Icon payantArticle réservé aux abonnés

Mirage, mon beau mirage

Avec la trajectoire d'un être banal en quête de tropicalité, Philippe Marczewski honore les vertus de la fiction et la truculence.

Mirage, mon beau mirage
©Shutterstock

Après nous avoir invités à sillonner Liège à sa suite dans Blues pour trois tombes et un fantôme (Inculte, 2019), un récit intime qui explorait la ville autant qu'il s'attachait à ses habitants, Philippe Marczewski nous plonge avec Un corps tropical dans une ample fiction où l'imagination est reine.
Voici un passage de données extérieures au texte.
Lemma solvent_balance d : solvent d <-> forall a, 0 <= balance d a.
Proof. unfold solvent, balance. split; intros Hs a; specialize (Hs a); by rewrite GetBalance_worth in *. Qed.

(** C4. A block creates no ether beyond its rewards and withdrawals, and uses no
    more gas than its limit.  Processing a London block of transactions from a
    database between two transactions, where no balance is negative, always ends
    (never out of the model's fuel, with no panic but the benign ones of the
    virtual machine).  When it succeeds there is one receipt per transaction, with
    the running sum of the gas used, which is at most the gas limit; the logs
    returned are those of the receipts; no balance is negative; and all balances
    together have changed by what the engine minted, less the base fee of the gas
    used and less what was burnt. *)
Theorem block_conserves (config : ChainConfig) (txenv : TxEnv DB unit TX) (vm : Env DB unit) (chain : ChainReader) Author get_hash
    (block : TxBlock TX) (base : Z) d
    (Hconfig : chain_Config chain = config)
    (Hblock : london_block config txenv (NewEVM_env vm config (NewEVMBlockContext (blk_header block) Author get_hash None) (mk_TxContext zero_address 0))
      (blk_header block) base)
    (Hdao : DAOForkBlock config <> Some (h_Number (blk_header block))) (Hlimit : is_u64 (h_GasLimit (blk_header block)))
    (Htxs : Forall tx_ok (blk_Transactions block)) (Hidle : idle d) (Hbalances : forall a, 0 <= balance d a)
    (Hminted : Forall (fun p => 0 <= p.2) (minted config block)) :
  match Process (W := W) (ES := ES) (EH := EH) (EF := EF) config txenv vm Author (beacon_Finalize chain) get_hash block d with
  | Done (inr (receipts, ls, used), d') =>
      length receipts = length (blk_Transactions block) /\ cumulative 0 receipts /\ ls = concat (map r_Logs receipts) /\
      used = gas_sum receipts /\ 0 <= used <= h_GasLimit (blk_header block) /\ (forall a, 0 <= balance d' a) /\
      exists burnt, 0 <= burnt /\ forall l, NoDup l -> (forall a, balance d' a <> balance d a -> a ∈ l) ->
        sum_of l (balance d') = sum_of l (balance d) - used * base - burnt + total (minted config block)
  | Done (inl _, _) => True
  | Panicked p => benign p
  | NoFuel => False
  end.
Proof.
  unfold Process. set (env := NewEVM_env _ _ _ _) in *. set (header := blk_header block) in *. unfold is_u64 in Hlimit.
  assert (AddGas 0 (h_GasLimit header) = Done (h_GasLimit header)) as ->.
  { unfold AddGas. by rewrite (proj2 (Z.ltb_ge _ _)) by (rewrite u64_max; lia). }
  cbn [gbind]. rewrite (bool_decide_false (DAOForkBlock config = _)), andb_false_r by done.
  assert (resting (h_GasLimit header) (mk_applied (h_GasLimit header) 0 (NewEVM d))) as Hr0.
  { split; cbn; [done|done|lia|lia|done]. }
  pose proof (process_spec (W := W) (EH := EH) (EF := EF) config txenv env header base Hblock (blk_Hash block) (blk_Transactions block)
    0 _ _ Htxs Hr0) as Hp.
  destruct (process_txs _ _ _ _ _ _ _ _) as [[[er|[receipts ls]] a]|p|]; cbn [gbind]; try done.
  destruct Hp as (Hr & Hsp & Hcum & Hlen & Hls). destruct (_ && _); [done|].
  set (d1 := sdb (as_evm a)) in *. subst config. pose proof (Finalize_posts chain block d1 (proj1 (id_inv _ (rs_idle _ _ Hr)))) as Hpost.
  fold header in Hpost. set (d' := beacon_Finalize _ _ _ _ _) in *.
  destruct (sp_ether _ _ _ _ Hsp) as [Hs1 Hm1]; [by apply solvent_balance|].
  pose proof (sp_used _ _ _ _ Hsp) as Hu. cbn in Hu. rewrite Hu. pose proof (rs_used _ _ Hr) as Hru. rewrite Hu in Hru.
  split; [done|]. split; [exact Hcum|]. split; [done|]. split; [lia|]. split; [lia|]. split.
  { apply solvent_balance. by eapply posts_solvent. }
  destruct (moved_sum _ _ _ (moved_trans _ _ _ _ _ Hm1 (posts_moved _ _ _ Hpost))) as (burnt & Hb & Hsum).
  exists burnt. split; [done|]. intros l Hnd Hc. rewrite (Hsum l Hnd Hc). cbn. lia.
Qed.
End Theorems.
On y est embarqué à la suite d'un homme falot et sans identité, dont on sait simplement qu'il occupe un emploi subalterne sans grand intérêt, qu'il a dans sa vie "une femme chez qui il vit" et un bébé. Cette existence sans relief ne va pas le rester, sans que rien n'ait été prémédité. Un jour, le correcteur de documents officiels qu'il est reçoit pour mission de délivrer un pli confidentiel en mains propres à une certaine Mme Rovelli. Dont les bureaux jouxtent la piscine d'un parc tropical. Attiré par la promesse d'un moment de volupté et de langueur, il ne résiste pas à l'invitation de la chaleur et de l'eau. Bientôt, les livraisons se répètent au même rythme que ces moments hors du monde et du temps, avec une saveur atypique : "ces quelques heures que je volais à mes employeurs autant qu'à ma famille conservaient le goût pimenté du mensonge et de la dissimulation". Dans ce cocon où il peut s'abandonner à la délectable sensation de n'être qu'un bois flotté, il se découvre "envoûté", tout à son plaisir de jouir du "sentiment fugace de faire l'expérience de la liberté". Il a trouvé là l'espace d'une parenthèse de bien-être qui l'éloigne de son quotidien terne et de ses soucis.

Pour accéder à cet article, veuillez vous connecter au réseau internet.
Vous êtes hors-ligne
Connexion rétablie...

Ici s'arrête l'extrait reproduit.